PROBLEM TO SOLVE: Copy each line of the data below in which the word "TypeOf" can be found.

WORKING DATA:
(** An instance of class number [idx], whose class and type are known. *)
Lemma instance_decodes fs l l' nm name s idx :
  fields_portable fs l l' -> NoDup (lower_names fs) ->
  getStructInfo g name = Some s -> s_typ s = TStruct nm fs -> ImplementsEnum (TStruct nm fs) = false ->
  Z.of_nat idx <= OBJECT_DIRECT_MAX ->
  exists inp, appends (on_buffer (write_object (Z.of_nat idx)) ;;; encFields Encode fs l) inp /\
    forall n d rest b,
      (length inp < n)%nat -> buf_ok (d_reader d) -> unread (d_reader d) = inp ++ rest ->
      d_classInfoList d !! idx = Some (mkClassInfo name (lower_names fs) b) ->
      exists d', Decode g n d = (Ret (VReflect (length (d_refs d)) (VStruct nm fs l'), None), d')
        /\ buf_ok (d_reader d') /\ unread (d_reader d') = rest
        /\ d_classInfoList d' = d_classInfoList d.
Proof.
  intros Hf Hnd Hs Ht He Hidx.
  destruct (fields_carried fs l l' Hf) as (inp & Ha & Hd).
  set (tag := Z.of_nat idx + BC_OBJECT_DIRECT).
  exists ([tag] ++ inp). split.
  { apply appends_bind; [|done]. apply appends_buffer. intros b. unfold write_object, encByte.
    unfold OBJECT_DIRECT_MAX in *. rewrite u8_id by (unfold is_byte; lia).
    destruct (_ <=? 0x0f) eqn:E; zify_bool; [|lia].
    rewrite u8_id by (unfold is_byte, BC_OBJECT_DIRECT; lia). done. }
  intros n d rest b Hn Hok Hr Hc. cbn [app length] in Hn, Hr. destruct n as [|n]; [lia|].
  destruct (dreads_rd _ _ _ (ReadByte_reads tag) d (inp ++ rest) Hok Hr)
    as (d1 & E1 & Hok1 & Hr1 & Hc1).
  pose proof (rd_refs ReadByte d) as Hrefs. rewrite E1 in Hrefs. cbn [snd] in Hrefs.
  rewrite <- Hrefs. rewrite <- Hc1 in *.
  change (Decode g (S n)) with
    (Decode_step g (Decode g n) (decObject_step g (Decode g n) (decObject g n))).
  rewrite (Decode_step_object _ _ _ _ _ E1) by (right; unfold tag; lia).
  unfold tag. rewrite decObject_step_direct by lia.
  unfold decObject_of, check. rewrite (getStructDef_known _ _ _ _ Hc Hs), Ht.
  cbn [fst snd]. rewrite He. unfold or_nil, result_of, decInstance, bind, appendRefs.
  cbn [c_fieldNameList].
  destruct (Hd n (decObject g n) (length (d_refs d1)) nm [] []) with
    (d := mkDecoder (d_reader d1) (d_refs d1 ++ [VReflect (length (d_refs d1))
            (VStruct nm fs (map (fun f => zero f.2) fs))]) (d_classInfoList d1))
    (rest := rest) as (d2 & E2 & Hok2 & Hr2 & Hc2);
    [lia|done|by apply (fields_portable_exported fs l l')|done|done|done|].
  cbn [app] in E2. rewrite E2. by exists d2.
Qed.

End Fields.

(** ** Objects in a stream *)

Section Objects.
Context `{GX : GxStrings} {GXok : GxStringsOk} `{App : Application}.
Variable g : POJORegistry.

(** A struct type of the application that the codec can carry. *)
Record carries (name nm : bytes) (fs : list (bytes * gotype)) : Prop := {
  ca_registered : registered g name nm fs;
  ca_pojo : exists f, JavaClassName (TStruct nm fs) = Some f
            /\ forall l, f (VStruct nm fs l) = name;
  ca_enum : ImplementsEnum (TStruct nm fs) = false;
  ca_name : text name;
  ca_fields : Forall text (lower_names fs);
  ca_distinct : NoDup (lower_names fs);
  ca_count : Z.of_nat (length fs) < 2 ^ 31
}.

(** The class as the encoder and as the decoder list it. *)
Definition enc_class (name : bytes) (fs : list (bytes * gotype)) : classInfo :=
  mkClassInfo name (lower_names fs) (class_def name (lower_names fs)).
Definition dec_class (name : bytes) (fs : list (bytes * gotype)) : classInfo :=
  mkClassInfo name (lower_names fs) [].

Lemma asPOJO_carries name nm fs l :
  carries name nm fs -> asPOJO (VStruct nm fs l) = Some name.
Proof.
  intros H. destruct (ca_pojo _ _ _ H) as (f & Hf & Hn).
  unfold asPOJO. cbn [TypeOf]. rewrite Hf. cbn. by rewrite Hn.
Qed.

(** The first object of its class: the definition, then the instance. *)
Lemma write_class_first name nm fs l e :
  carries name nm fs -> e_registry e = g -> find_class name (e_classInfoList e) = None ->
  write_class (VStruct nm fs l) name e =
    (Ret (Z.of_nat (length (e_classInfoList e))),
     mkEncoder (e_classInfoList e ++ [enc_class name fs])
       (e_buffer e ++ class_def name (lower_names fs)) g).
Proof.
  intros Hc Hg Hf. destruct (registered_lookups _ _ _ _ (ca_registered _ _ _ Hc))
    as (s & _ & _ & Hck & Hdef).
  unfold write_class. rewrite Hf. unfold typeof. cbn [TypeOf String]. rewrite Hg, Hck.
  rewrite Hdef. done.
Qed.

Lemma write_class_again name nm fs l e idx :
  find_class name (e_classInfoList e) = Some idx ->
  write_class (VStruct nm fs l) name e = (Ret (Z.of_nat idx), e).
Proof. intros Hf. unfold write_class. by rewrite Hf. Qed.

(** An object of a class already written: its bytes and what they decode to. *)
Lemma object_again name nm fs l l' idx :
  carries name nm fs -> fields_portable fs l l' -> Z.of_nat idx <= OBJECT_DIRECT_MAX ->
  exists inp,
    (forall e, find_class name (e_classInfoList e) = Some idx ->
       Encode (VStruct nm fs l) e
       = (Ret tt, mkEncoder (e_classInfoList e) (e_buffer e ++ inp) (e_registry e))) /\
    forall n d rest b,
      (length inp < n)%nat -> buf_ok (d_reader d) -> unread (d_reader d) = inp ++ rest ->
      d_classInfoList d !! idx = Some (mkClassInfo name (lower_names fs) b) ->
      exists d', Decode g n d = (Ret (VReflect (length (d_refs d)) (VStruct nm fs l'), None), d')
        /\ buf_ok (d_reader d') /\ unread (d_reader d') = rest
        /\ d_classInfoList d' = d_classInfoList d.
Proof.
  intros Hc Hf Hidx.
  destruct (registered_lookups _ _ _ _ (ca_registered _ _ _ Hc)) as (s & Ht & Hs & _).
  destruct (instance_decodes g fs l l' nm name s idx Hf (ca_distinct _ _ _ Hc) Hs Ht
    (ca_enum _ _ _ Hc) Hidx) as (inp & Ha & Hd).
  exists inp. split; [|exact Hd]. intros e Hfc. cbn [Encode]. unfold Encode_struct.
  rewrite (asPOJO_carries name) by done. unfold encStruct.
  unfold bind at 1. rewrite write_class_again with (idx := idx) by done. apply Ha.
Qed.

(** The first object of its class. *)
Lemma object_first name nm fs l l' k :
  carries name nm fs -> fields_portable fs l l' -> Z.of_nat k <= OBJECT_DIRECT_MAX ->
  exists inp, (exists inst, inp = class_def name (lower_names fs) ++ inst) /\
    (forall e, e_registry e = g -> find_class name (e_classInfoList e) = None ->
       length (e_classInfoList e) = k ->
       Encode (VStruct nm fs l) e
       = (Ret tt, mkEncoder (e_classInfoList e ++ [enc_class name fs]) (e_buffer e ++ inp) g)) /\
    forall n d rest,
      (length inp < n)%nat -> buf_ok (d_reader d) -> unread (d_reader d) = inp ++ rest ->
      length (d_classInfoList d) = k ->
      exists d', Decode g n d = (Ret (VReflect (length (d_refs d)) (VStruct nm fs l'), None), d')
        /\ buf_ok (d_reader d') /\ unread (d_reader d') = rest
        /\ d_classInfoList d' = d_classInfoList d ++ [dec_class name fs].
Proof.
  intros Hc Hf Hk.
  destruct (registered_lookups _ _ _ _ (ca_registered _ _ _ Hc)) as (s & Ht & Hs & _).
  destruct (instance_decodes g fs l l' nm name s k Hf (ca_distinct _ _ _ Hc) Hs Ht
    (ca_enum _ _ _ Hc) Hk) as (inp & Ha & Hd).
  assert (Hlen : Z.of_nat (length (lower_names fs)) < 2 ^ 31)
    by (unfold lower_names; rewrite length_map; apply (ca_count _ _ _ Hc)).
  pose proof (class_def_body name (lower_names fs) (ca_name _ _ _ Hc) (ca_fields _ _ _ Hc) Hlen) as Hdef.
  pose proof (decClassDef_reads name (lower_names fs) (ca_name _ _ _ Hc) (ca_fields _ _ _ Hc) Hlen)
    as Hcd.
  exists (class_def name (lower_names fs) ++ inp). split; [by eexists|]. split.
  - intros e Hg Hfc Hl. cbn [Encode]. unfold Encode_struct.
    rewrite (asPOJO_carries name) by done. unfold encStruct.
    unfold bind at 1. rewrite (write_class_first name) by done. rewrite Hl, Ha.
    cbn [e_classInfoList e_buffer e_registry]. by rewrite app_assoc.
  - intros n d rest Hn Hok Hr Hl. rewrite Hdef in Hn, Hr. cbn [app length] in Hn, Hr.
    rewrite length_app in Hn. destruct n as [|n]; [lia|].
    destruct (dreads_rd _ _ _ (ReadByte_reads BC_OBJECT_DEF) d
      ((class_body name (lower_names fs) ++ inp) ++ rest) Hok Hr) as (d1 & E1 & Hok1 & Hr1 & Hc1).
    pose proof (rd_refs ReadByte d) as Hrefs. rewrite E1 in Hrefs. cbn [snd] in Hrefs.
    rewrite <- app_assoc in Hr1.
    destruct (dreads_on_err _ (fun e => fail (Traced e)) _ _ Hcd d1 (inp ++ rest) Hok1 Hr1)
      as (d2 & E2 & Hok2 & Hr2 & Hc2). fold (trace decClassDef) in E2.
    assert (Hrefs2 : d_refs d2 = d_refs d).
    { pose proof (decClassDef_refs d1) as Hx. unfold trace, on_err in E2.
      destruct (decClassDef d1) as [[]]; simplify_eq/=; congruence. }
    destruct (Hd n (mkDecoder (d_reader d2) (d_refs d2) (d_classInfoList d2 ++ [dec_class name fs]))
      rest []) as (d3 & E3 & Hok3 & Hr3 & Hc3); [lia|done|done| |].
    { cbn [d_classInfoList]. rewrite Hc2, Hc1, <- Hl. by apply list_lookup_middle. }
    exists d3. split_and!; [|done|done|].
    + change (Decode g (S n)) with
        (Decode_step g (Decode g n) (decObject_step g (Decode g n) (decObject g n))).
      rewrite (Decode_step_object _ _ _ _ _ _ E1) by (by left).
      rewrite decObject_step_def. unfold check. rewrite E2.
      unfold bind, appendClsDef. fold (dec_class name fs). rewrite E3. cbn [d_refs]. by rewrite Hrefs2.
    + rewrite Hc3. cbn [d_classInfoList]. by rewrite Hc2, Hc1.
Qed.


End Objects.

Lemma text_ascii s : Forall (fun c => 0 <= c < 128) s -> Z.of_nat (length s) < 2 ^ 31 -> text s.
Proof.
  intros Hs Hl. exists s. split_and!; [|done|].
  - eapply Forall_impl; [exact Hs|]. intros c Hc. unfold scalar. cbv beta in Hc.
    unfold is_surrogate. lia.
  - clear Hl. induction Hs as [|c s Hc Hs IH]; [done|].
    change (encode_runes (c :: s)) with (EncodeRune c ++ encode_runes s).
    rewrite <- IH. unfold EncodeRune. by replace ((0 <=? c) && (c <=? 0x7f)) with true by lia.
Qed.

Lemma steps_on_err {A} n k (m : ST St A) h :
  steps n k m -> (forall e, steps n k (h e)) -> steps n k (on_err m h).
Proof.
  intros Hm Hh s Hg Hs. destruct (Hm s Hg Hs) as (Ho & Hg1 & Hs1 & Hr). unfold on_err.
  destruct (m s) as [[a|e| |] s1] eqn:E; cbn in *; [by split_and!| |by split_and!|done].
  destruct (Hh e s1 Hg1) as (? & ? & ? & Hr2); [lia|].
  split_and!; [done|done|lia|]. intros b Hb. specialize (Hr2 b Hb). lia.
Qed.

Lemma steps_trace {A} n k (m : ST St A) : steps n k m -> steps n k (trace m).
Proof. intros Hm. apply steps_on_err; [done|]. intros e. apply steps_fail. Qed.

Lemma steps_if {A} n k (c : bool) (m1 m2 : ST St A) :
  steps n k m1 -> steps n k m2 -> steps n k (if c then m1 else m2).
Proof. by destruct c. Qed.

End Steps.

Create HintDb steps.
#[export] Hint Resolve steps_ret steps_fail steps_panic steps_bind0 steps_or_zero steps_trace
  steps_if : steps.

(** Walks through binds, tests and matches. *)
Ltac walk :=
  repeat first
    [ progress intros
    | progress cbv zeta
    | match goal with |- steps _ _ (match ?x with _ => _ end) => destruct x end
    | solve [auto 4 with steps]
    | apply steps_bind0
    | apply steps_or_zero
    | apply steps_trace ].

(** ** The reader *)

Lemma ReadByte_steps n : steps n 1 ReadByte.
Proof.
  intros r Hg Hs. unfold ReadByte.
  set (r0 := if (nbuf r =? 0)%nat then fill r else r).
  assert (Hu : unread r0 = unread r) by (unfold r0; by case_match).
  assert (Hok : buf_ok r0) by (unfold r0; case_match; auto with go).
  rewrite Hu. cbn [good size reader_sized] in *.
  destruct (unread r) as [|b t] eqn:E; cbn [fst snd]; rewrite ?Hu.
  - by split_and!.
  - unfold buf_ok in *. rewrite Hu in Hok. cbn [length unread nbuf] in *.
    split_and!; [done|lia|lia|]. intros; lia.
Qed.

(** What a [Read] returns is what it took off the stream. *)
Lemma Read_takes n r :
  buf_ok r ->
  (Read n r).1 <> NoFuel /\ (Read n r).1 <> Panic /\ buf_ok (Read n r).2
  /\ (forall e, (Read n r).1 = Fail e -> unread (Read n r).2 = unread r)
  /\ forall bs, (Read n r).1 = Ret bs ->
       (length (unread (Read n r).2) + length bs = length (unread r))%nat
       /\ (length bs <= n)%nat /\ ((0 < n)%nat -> (0 < length bs)%nat).
Proof.
  intros Hok. destruct (decide (n = 0%nat)) as [->|Hn].
  { cbn. split_and!; try done. intros bs [= <-]. cbn. lia. }
  destruct (decide (unread r = [])) as [He|Hne].
  { unfold Read. rewrite (proj2 (Nat.eqb_neq n 0)) by done.
    unfold buf_ok in Hok. rewrite He in *. cbn [length] in Hok.
    replace (nbuf r) with 0%nat by lia. cbn. unfold buf_ok. rewrite He. cbn.
    by split_and!. }
  destruct (Read_prefix n r) as (k & Hk & Hk' & ->); [lia|done|done|].
  cbn [fst snd]. split_and!; try done.
  - apply consume_ok. unfold buf_ok in *; cbn [unread nbuf]. case_match; lia.
  - intros bs [= <-]. cbn [consume unread]. rewrite length_drop, length_take. lia.
Qed.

RESULT BELOW:
  unfold asPOJO. cbn [TypeOf]. rewrite Hf. cbn. by rewrite Hn.
  unfold write_class. rewrite Hf. unfold typeof. cbn [TypeOf String]. rewrite Hg, Hck.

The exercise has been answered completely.